Vivaldi enchaîne avec Se correndo in seno al mare, air tiré de son opéra Armida al campo d’Egitto et chanté par le personnage d’Osmira, nièce du calife et amoureuse d’Adrasto, ce dernier séduit par Armida et lui-même amoureux de celle-ci. Dans ce passage où Osmira garde espoir, Karine Deshayes montre un caractère affirmé, en enflant puissamment certains aigus, tandis que sa souplesse vocale lui permet de passer avec fluidité les courts traits d’agilité.

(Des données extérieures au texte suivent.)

(** * tiara: GitHub issues webhook (backend/controller/github.py)

    A shallow embedding of [save_issue_to_database] and of the
    [github_webhook_issues] hook, and the properties of the
    event-to-state reconciliation they implement.

    Python values are modelled by [PyVal], dictionaries by stdpp's [gmap],
    exceptions by the error side of [Result], and the database and GitHub
    collaborators by fallible state transformers over an abstract [World].
    Every collaborator call is recorded, with its outcome, in a trace. *)

From Stdlib Require Import Ascii String.
From stdpp Require Import gmap strings list.

Open Scope string_scope.
Open Scope Z_scope.

(** ** Python values, dictionaries and exceptions *)

(** The values that occur as column values and as entries of the decoded
    label and assignee descriptors: [None], integers and strings. *)
Inductive PyVal :=
  | VNone
  | VInt (z : Z)
  | VStr (s : string).

#[global] Instance PyVal_eq_dec : EqDecision PyVal.
Proof. solve_decision. Defined.

(** A decoded descriptor ([dict]) with string keys. *)
Abbreviation Dict := (gmap string PyVal).

(** The exceptions the hook can see; all of them are subclasses of
    [Exception], so both [except Exception] clauses catch them. *)
Inductive exn :=
  | KeyError (key : string)
  | UnboundLocalError (var : string)
  | CollaboratorError (msg : string).

#[global] Instance exn_eq_dec : EqDecision exn.
Proof. solve_decision. Defined.

(** [str(e)] *)
Definition str_exn (e : exn) : string :=
  match e with
  | KeyError key => "'" ++ key ++ "'"
  | UnboundLocalError var =>
      "cannot access local variable '" ++ var ++
      "' where it is not associated with a value"
  | CollaboratorError msg => msg
  end.

Inductive Result (A : Type) :=
  | Ok (a : A)
  | Raise (e : exn).
Arguments Ok {A} a.
Arguments Raise {A} e.

Definition raised {A} (r : Result A) : option exn :=
  match r with Ok _ => None | Raise e => Some e end.

Definition is_ok {A} (r : Result A) : bool :=
  match r with Ok _ => true | Raise _ => false end.

(** [d[key]]: a missing key raises [KeyError]. *)
Definition subscript (d : Dict) (key : string) : Result PyVal :=
  match d !! key with
  | Some v => Ok v
  | None => Raise (KeyError key)
  end.

(** [[d[key] for d in ds]] *)
Fixpoint subscript_all (ds : list Dict) (key : string) : Result (list PyVal) :=
  match ds with
  | [] => Ok []
  | d :: ds' =>
      match subscript d key with
      | Raise e => Raise e
      | Ok v =>
          match subscript_all ds' key with
          | Raise e => Raise e
          | Ok vs => Ok (v :: vs)
          end
      end
  end.

(** Truthiness of an optional string attribute: [None] and the empty
    string are falsy. *)
Definition truthy (v : option string) : bool :=
  match v with
  | None => false
  | Some s => negb (String.eqb s EmptyString)
  end.

(** ** The Issue model *)

(** Modelled from the spec: the [Issue] class of [backend.model.issue] is
    not part of the sources; its attributes are the ones the controller
    reads, with [labels] and [assignees] kept in their serialized form. *)
Record Issue := mkIssue {
  github_issue_id : Z;
  github_issue_number : Z;
  repository_name : string;
  title : string;
  author_login : string;
  state : string;
  labels : option string;
  assignees : option string
}.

Retour à Lully ensuite avec la Passacaille d’Armide, une musique raffinée et qui dégage une certaine majesté, même en présence du nombre réduit d’instrumentistes. On garde le même compositeur, mais en remontant d’une vingtaine d’années en arrière pour l’air d’Armide Ah ! Rinaldo, e dove sei ? extrait du Ballet des Amours déguisés. Cette composition italienne en plusieurs petites sections nous évoque une courte scène lyrique ou cantate, la mezzo rendant palpables les affects qui passent du lamento (Ah ! Rinaldo, e dove sei ? Dunque tu partir potesti) à des passages bien plus agités dont le relief dramatique culmine en des Ciechi Amor (…) Fuggite da me finaux et répétés avec rage. L’accompagnement instrumental, aussi bien pour les séquences lentes que rapides, oscille entre le continuo du jour – clavecin, violoncelle et théorbe – et la formation au complet avec le renfort des deux violons.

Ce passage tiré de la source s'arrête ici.